You know the type. Forensic files, Alaska survival, family guy reruns, etc. Its one of my guilty pleasures is watching hotel tv ha!
There are many m3u8 playlists online. You just need a player. I think VLC is the most common but people use other players specifically for iptv. For example I use simple iptv in Kodi.
Unfortunately most playlists have lots of dead channels. There are online channel checkers but they’re pretty slow. Once you get a solid lineup of working channels, it’s smooth sailing.
They have a crapload of these channels on Pluto TV - which is completely free.
Feels like they’ve been adding more ads, but still they have a ton of stuff, the movie selection is far better than most services particularly if you like not so new movies.
Get an iptv subscription and just watch cable. As a bonus you can watch tv in Costa Rica and Dubai and China and shit
Or better yet. Get an iptv plater (aka VLC), find some channels, and don’t pay for a subscription.
Hey Costa Rica is not shit!
None of them are shit (well Dubai is).
Last time I was in Costa Rica I enjoyed myself quite a lot actually.

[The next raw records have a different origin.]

Lemma commit_regions_inv m rhs Qr s :
  all_feds regions_inv s → (∀ r s', all_feds regions_inv s' → Qr r s') →
  wp (commit_regions m rhs) Qr (λ _ s', all_feds regions_inv s') s.
Proof.
  intros HI HQ. revert s HI. induction rhs as [|rh rhs IH]; intros s HI; cbn [commit_regions]; [done|].
  wp_step. wp_step. wp_step. wp_step. destruct (regions _ !! rh) as [r|] eqn:Hr.
  - wp_step. wp_step; [by apply HQ|]. apply wp_modify_regions; [done| |intros; by apply IH].
    intros fed _ HF. intros k r'. simpl. rewrite lookup_alter_Some.
    intros [(<- & r0 & Hr0 & ->)|[_ ?]]; [|by eapply HF]. destruct (HF _ _ Hr0). by split.
  - wp_step. by apply IH.
Qed.

Lemma commit_region_modifications_inv rs : preserves (commit_region_modifications rs).
Proof.
  start. unfold commit_region_modifications. wp_step. wp_run; [done|].
  eapply wp_mono; [by apply commit_regions_inv with (Qr := λ _ s', all_feds regions_inv s')|done|].
  intros ? s' ?. by wp_step.
Qed.

Lemma delete_region_inv r : preserves (delete_region r).
Proof.
  start. unfold delete_region. repeat reg_step. intros fed _ HF. by apply map_Forall_delete.
Qed.

Lemma set_range_bounds_inv r d b : preserves (set_range_bounds r d b).
Proof.
  start. unfold set_range_bounds. repeat reg_step. intros fed _ HF k r'. simpl.
  rewrite lookup_alter_Some. intros [(<- & rg & Hrg & ->)|[_ ?]]; [|by eapply HF].
  destruct (HF _ _ Hrg) as [? ?]. split; [done|]. simpl. apply map_Forall_insert_2; [|done].
  simpl. by apply Z.leb_le.
Qed.
End invariant.

(** ** Properties *)

(** C24: the overlap test is exact.  For publisher and subscriber regions with
    non-empty ranges, [regions_overlap_any] holds exactly when one side has no
    region (unrestricted) or some known publisher region and some known
    subscriber region share a point. *)
Theorem regions_overlap_exact fed pub_regions sub_regions :
  regions_inv fed →
  regions_overlap_any fed pub_regions sub_regions = true ↔
    pub_regions = ∅ ∨ sub_regions = ∅ ∨
    ∃ p s rp rs pt, p ∈ pub_regions ∧ s ∈ sub_regions ∧
      regions fed !! p = Some rp ∧ regions fed !! s = Some rs ∧ in_region pt rp ∧ in_region pt rs.
Proof.
  intros HI. unfold regions_overlap_any.
  destruct (bool_decide_reflect (pub_regions = ∅)); [naive_solver|].
  destruct (bool_decide_reflect (sub_regions = ∅)); [naive_solver|]. simpl.
  rewrite existsb_exists. setoid_rewrite existsb_exists. split.
  - intros (p & Hp & s & Hs & Hov). do 2 right.
    apply list_elem_of_In, elem_of_elements in Hp. apply list_elem_of_In, elem_of_elements in Hs.
    destruct (regions fed !! p) as [rp|] eqn:Hrp; [|done].
    destruct (regions fed !! s) as [rs|] eqn:Hrs; [|done].
    apply overlap_point in Hov as (pt & H1 & H2); [|by eapply HI..].
    by exists p, s, rp, rs, pt.
  - intros [?|[?|(p & s & rp & rs & pt & Hp & Hs & Hrp & Hrs & H1 & H2)]]; [done..|].
    exists p. split; [by apply list_elem_of_In, elem_of_elements|].
    exists s. split; [by apply list_elem_of_In, elem_of_elements|].
    rewrite Hrp, Hrs. apply overlap_point; [by eapply HI..|]. by exists pt.
Qed.

(** Ranges stay non-empty.  Whatever region request any session makes, if
    every region of every federation has [lower ≤ upper] on each of its
    committed and staged ranges before, it has after. *)
Theorem region_services_invariant s :
  all_feds regions_inv s →
  (∀ dims, all_feds regions_inv (run (create_region dims) s).1) ∧
  (∀ rs, all_feds regions_inv (run (commit_region_modifications rs) s).1) ∧
  (∀ r, all_feds regions_inv (run (delete_region r) s).1) ∧
  (∀ r d b, all_feds regions_inv (run (set_range_bounds r d b) s).1).
Proof.
  intros HI. split_and!; intros.
  - by apply create_region_inv.
  - by apply commit_region_modifications_inv.
  - by apply delete_region_inv.
  - by apply set_range_bounds_inv.
Qed.

(** *** Witnesses and concrete runs *)

(** Two regions on dimension 1: [0,5] owned by federate 1 and [4,9] owned by
    federate 2, both with pending modifications. *)
Definition ddm_region (h owner l u : Z) : Region :=
  mkRegion (RegionHandle_new h) (FederateHandle_new owner)
    {[ DimensionHandle_new 1 := (l, u) ]} {[ DimensionHandle_new 1 := (l + 100, u + 100) ]}.
Definition ddm_federation : Federation :=
  set_regions (λ _, <[RegionHandle_new 1 := ddm_region 1 1 0 5]>
    (<[RegionHandle_new 2 := ddm_region 2 2 4 9]> ∅)) demo_federation.
(* ===== verification/Advisories.v ===== *)
(** * Switches and directed interactions

    [dispatch/advisories.rs]: the per-federate switches and the automatic
    resign directive; [dispatch/directed.rs]: interactions directed at an
    object instance. *)

From S2P Require Import Prelude CoreTypes Fom Exception Proto State Subscription Handles Routing.
From S2P Require Import Handler Declaration Ddm ObjectMgmt Tso DataFlow.

(** ** Switches *)

Definition get_switch_bool (getter : Switches → bool) (wrap : bool → Resp) : Handler Resp :=
  m ← get_membership;
  fs ← get_federate m;
  mret (wrap (getter (switches fs))).

Definition set_switch_bool (value : bool) (setter : (bool → bool) → Switches → Switches) (wrap : Resp)
    : Handler Resp :=
  m ← get_membership;
  fs ← get_federate m;
  modify_federate m (set_switches (setter (λ _, value)));;
  mret wrap.

Definition encode_resign_action (a : ResignAction) : Z :=
  match a with
  | UnconditionallyDivestAttributes => 0
  | DeleteObjects => 1
  | CancelPendingOwnershipAcquisitions => 2
  | DeleteObjectsThenDivest => 3
  | CancelThenDeleteThenDivest => 4
  | NoAction => 5
  end.

(** [match value { 0 => ..., other => return ... }] *)
Definition decode_resign_action (value : Z) : result Resp ResignAction :=
  if value =? 0 then Ok UnconditionallyDivestAttributes
  else if value =? 1 then Ok DeleteObjects
  else if value =? 2 then Ok CancelPendingOwnershipAcquisitions
  else if value =? 3 then Ok DeleteObjectsThenDivest
  else if value =? 4 then Ok CancelThenDeleteThenDivest
  else if value =? 5 then Ok NoAction
  else Err (exception_variant InvalidResignAction (D_int value)).

Definition get_automatic_resign_directive : Handler Resp :=
  m ← get_membership;
  fs ← get_federate m;
  mret (GetAutomaticResignDirectiveResponse (encode_resign_action (automatic_resign_directive (switches fs)))).

Definition set_automatic_resign_directive_call (value : Z) : Handler Resp :=
  m ← get_membership;
  action ← ok_or_return (decode_resign_action value) id;
  fs ← get_federate m;
  modify_federate m (set_switches (set_automatic_resign_directive (λ _, action)));;
  mret SetAutomaticResignDirectiveResponse.

(** ** Directed interactions *)

Definition decode_interaction_class_set (set : option (list ProtoHandle)) : list InteractionClassHandle :=
  omap (λ h, ok (decode_interaction_class h)) (default [] set).

(** The checks of the four declaration handlers. *)
Definition directed_class (class : option ProtoHandle) : Handler (Membership * ObjectClassHandle) :=
  m ← get_membership;
  class ← decode_or_return decode_object_class class (exception_variant InvalidObjectClassHandle "");
  mret (m, class).

Definition publish_object_class_directed_interactions (class : option ProtoHandle)
    (interactions : option (list ProtoHandle)) : Handler Resp :=
  '(m, class) ← directed_class class;
  let ix : gset InteractionClassHandle := list_to_set (decode_interaction_class_set interactions) in
  modify_federate m (set_pub_sub (set_published_directed_interactions (entry_extend class ix)));;
  mret PublishObjectClassDirectedInteractionsResponse.

(** [None] removes the whole entry. *)
Definition remove_directed (class : ObjectClassHandle) (interactions : option (list ProtoHandle))
    (m : gmap ObjectClassHandle (gset InteractionClassHandle)) : gmap ObjectClassHandle (gset InteractionClassHandle) :=
  match interactions with
  | Some set => entry_remove class (list_to_set (decode_interaction_class_set (Some set))) m
  | None => delete class m
  end.

Definition unpublish_object_class_directed_interactions (class : option ProtoHandle)
    (interactions : option (list ProtoHandle)) : Handler Resp :=
  '(m, class) ← directed_class class;
  modify_federate m (set_pub_sub (set_published_directed_interactions (remove_directed class interactions)));;
  mret UnpublishObjectClassDirectedInteractionsResponse.

Definition subscribe_object_class_directed_interactions (class : option ProtoHandle)
    (interactions : option (list ProtoHandle)) : Handler Resp :=
  '(m, class) ← directed_class class;
  let ix : gset InteractionClassHandle := list_to_set (decode_interaction_class_set interactions) in
  modify_federate m (set_pub_sub (set_subscribed_directed_interactions (entry_extend class ix)));;
  mret SubscribeObjectClassDirectedInteractionsResponse.

Definition unsubscribe_object_class_directed_interactions (class : option ProtoHandle)
    (interactions : option (list ProtoHandle)) : Handler Resp :=
  '(m, class) ← directed_class class;
  modify_federate m (set_pub_sub (set_subscribed_directed_interactions (remove_directed class interactions)));;
  mret UnsubscribeObjectClassDirectedInteractionsResponse.

(** The registrar of the instance and the directed subscribers of its class. *)
Definition directed_targets (fed : Federation) (inst : ObjectInstance) (class : InteractionClassHandle)
    (self : FederateHandle) : gset FederateHandle :=
  (if decide (registrar inst = self) then ∅ else {[registrar inst]}) ∪
  list_to_set (fs_handle <$> filter (λ fs, fs_handle fs ≠ self ∧
      class ∈ default ∅ (subscribed_directed_interactions (pub_sub fs) !! inst_class inst))
    (map_to_list (federates fed)).*2).

Definition send_directed_interaction {P : Prost} (class instance : option ProtoHandle)
    (params : option ProtoValueMap) (tag : list byte) : Handler Resp :=
  m ← get_membership;
  class ← decode_or_return decode_interaction_class class (exception_variant InvalidInteractionClassHandle "");
  instance_h ← decode_or_return decode_object_instance instance (exception_variant ObjectInstanceNotKnown "");
  params ← ok_or_return (decode_parameter_value_map params) id;
  fed ← get_federation m;
  inst ← some_or_return (object_instances fed !! instance_h) (exception_variant ObjectInstanceNotKnown "");
  let targets := directed_targets fed inst class (m_federate_handle m) in
  notify m targets (receive_directed_interaction class instance_h params tag (m_federate_handle m));;
  mret SendDirectedInteractionResponse.

(** ** Properties *)

(** The directive a federate sets is the one it reads back. *)
Lemma resign_action_roundtrip a : decode_resign_action (encode_resign_action a) = Ok a.
Proof. by destruct a. Qed.

(** A directed interaction changes no federation and goes to exactly the
    registrar of the instance and the federates with a directed subscription
    for the instance's class and the interaction class, the sender excepted. *)
Theorem send_directed_spec {P : Prost} s m fed pc class pi instance inst pp params tag :
  membership (ds_ctx s) = Some m → at_fed m s fed →
  (∀ fh fs, federates fed !! fh = Some fs → fs_handle fs = fh) →
  decode_interaction_class pc = Ok class → decode_object_instance pi = Ok instance →
  decode_parameter_value_map pp = Ok params → object_instances fed !! instance = Some inst →
  let self := m_federate_handle m in
  let '(s', r) := run (send_directed_interaction (Some pc) (Some pi) pp tag) s in
  r = SendDirectedInteractionResponse ∧ ds_node s' = ds_node s ∧
  ∃ targets : gset FederateHandle,
    (∀ fh, fh ∈ targets ↔ fh ≠ self ∧ (fh = registrar inst ∨ ∃ fs ix, federates fed !! fh = Some fs ∧
      subscribed_directed_interactions (pub_sub fs) !! inst_class inst = Some ix ∧ class ∈ ix)) ∧
    ds_callbacks s' = fan_out (ds_callbacks s) (live_connections (ds_node s) fed targets)
      (receive_directed_interaction class instance params tag self).
Proof.
  intros Hm Hfed Hh Hc Hpi Hp Hi self. apply run_wp_let. pose proof (federation_of_heap m s fed Hfed) as Hf.
  unfold send_directed_interaction. wp_det. rewrite Hf. eapply wp_some_eq; [exact Hi|]. wp_det.
  unfold notify. apply wp_modify. wp_det. split_and!; [done..|]. rewrite Hf.
  exists (directed_targets fed inst class self). split; [|done]. intros fh. unfold directed_targets.
  rewrite elem_of_union, elem_of_list_to_set, list_elem_of_fmap. split.
  - intros [H|(fs & -> & H)].
    + destruct (decide (registrar inst = self)); set_solver.
    + apply list_elem_of_filter in H as [[Hne Hin] Hv]. split; [done|right].
      apply list_elem_of_fmap in Hv as ([k v] & -> & Hkv%elem_of_map_to_list). simpl in *.
      destruct (subscribed_directed_interactions (pub_sub v) !! inst_class inst) as [ix|] eqn:Hix; simpl in Hin;
        [|by apply not_elem_of_empty in Hin].
      exists v, ix. by rewrite (Hh _ _ Hkv).
  - intros [Hne [->|(fs & ix & Hfs & Hix & Hin)]].
    + left. rewrite decide_False by done. set_solver.
    + right. exists fs. split; [by rewrite (Hh _ _ Hfs)|]. apply list_elem_of_filter. split.
      * rewrite (Hh _ _ Hfs). split; [done|]. by rewrite Hix.
      * apply list_elem_of_fmap. exists (fh, fs). split; [done|]. by apply elem_of_map_to_list.
Qed.

Lemma send_directed_witness :
  let '(s', r) := run (send_directed_interaction (P := demo_prost)
    (Some (encode_interaction_class (InteractionClassHandle_new 1))) (Some upd_instance_arg) None [])
    (demo_state 2 upd_federation) in
  r = SendDirectedInteractionResponse.
Proof.
  pose proof (send_directed_spec (P := demo_prost) (demo_state 2 upd_federation) (demo_member 2) upd_federation
    (encode_interaction_class (InteractionClassHandle_new 1)) (InteractionClassHandle_new 1) upd_instance_arg
    (ObjectInstanceHandle_new 1) upd_instance None ∅ [] eq_refl eq_refl) as H.
  cbv zeta in H. destruct (run _ _) as [s' r]. apply H; try reflexivity.
  intros fh fs Hfs. apply elem_of_map_to_list in Hfs. vm_compute in Hfs.
  repeat (apply elem_of_cons in Hfs as [Hfs|Hfs]; [injection Hfs as -> ->; reflexivity|]).
  by apply elem_of_nil in Hfs.
Defined.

Here is a picture of quepos
I like the sign, like Mother Nature is out to kill your ass, but only beyond this point. Haha
Feel like this is one of those weird generational things, but isn’t happy hotel TV just regular cable TV?
Many of the free tier streaming services are packed with this content. Tubi, Roku, Plex Movies & TV, Google TV.
An antenna? If you don’t have a TV, you can get a tuner dongle and antenna for your PC and use VLC or other streaming video clients. Unfortunately, the services that take over-the-air signals and put them online usually get killed off by lawsuits. But tuner dongles and half decent, compact antennas are pretty cheap.
If you live in a 100% ATSC 3.0 area in the US, no normal TV can decode the signal and you need to buy a $200 always online GoogleTV device that spies on you, and it still won’t reliably work. There’s a github of IPTV channels in playlists that’s updated frequently and has most cable channels available from US IPs with probably 70+% uptime.
Considering the community this is posted in, I think it’s fair to mention (if maybe not directly link to) there are devices that decode DRM and other encoding and pass on a stream that can be watched without needing all of that. The ones I saw were under $100. Though it’s definitely possible that these may get cracked down on eventually either by customs or changes in the DRM that requires internet connectivity to decode which has been discussed though seems dumb to need internet to watch a broadcast signal, but greed often causes stupid things like that.
https://www.myretrotvs.com/
Not exactly current, but as recent as 2009Sounds like normal UK freeview terrestrial TV. I think there are freeview streaming sites and apps if you search.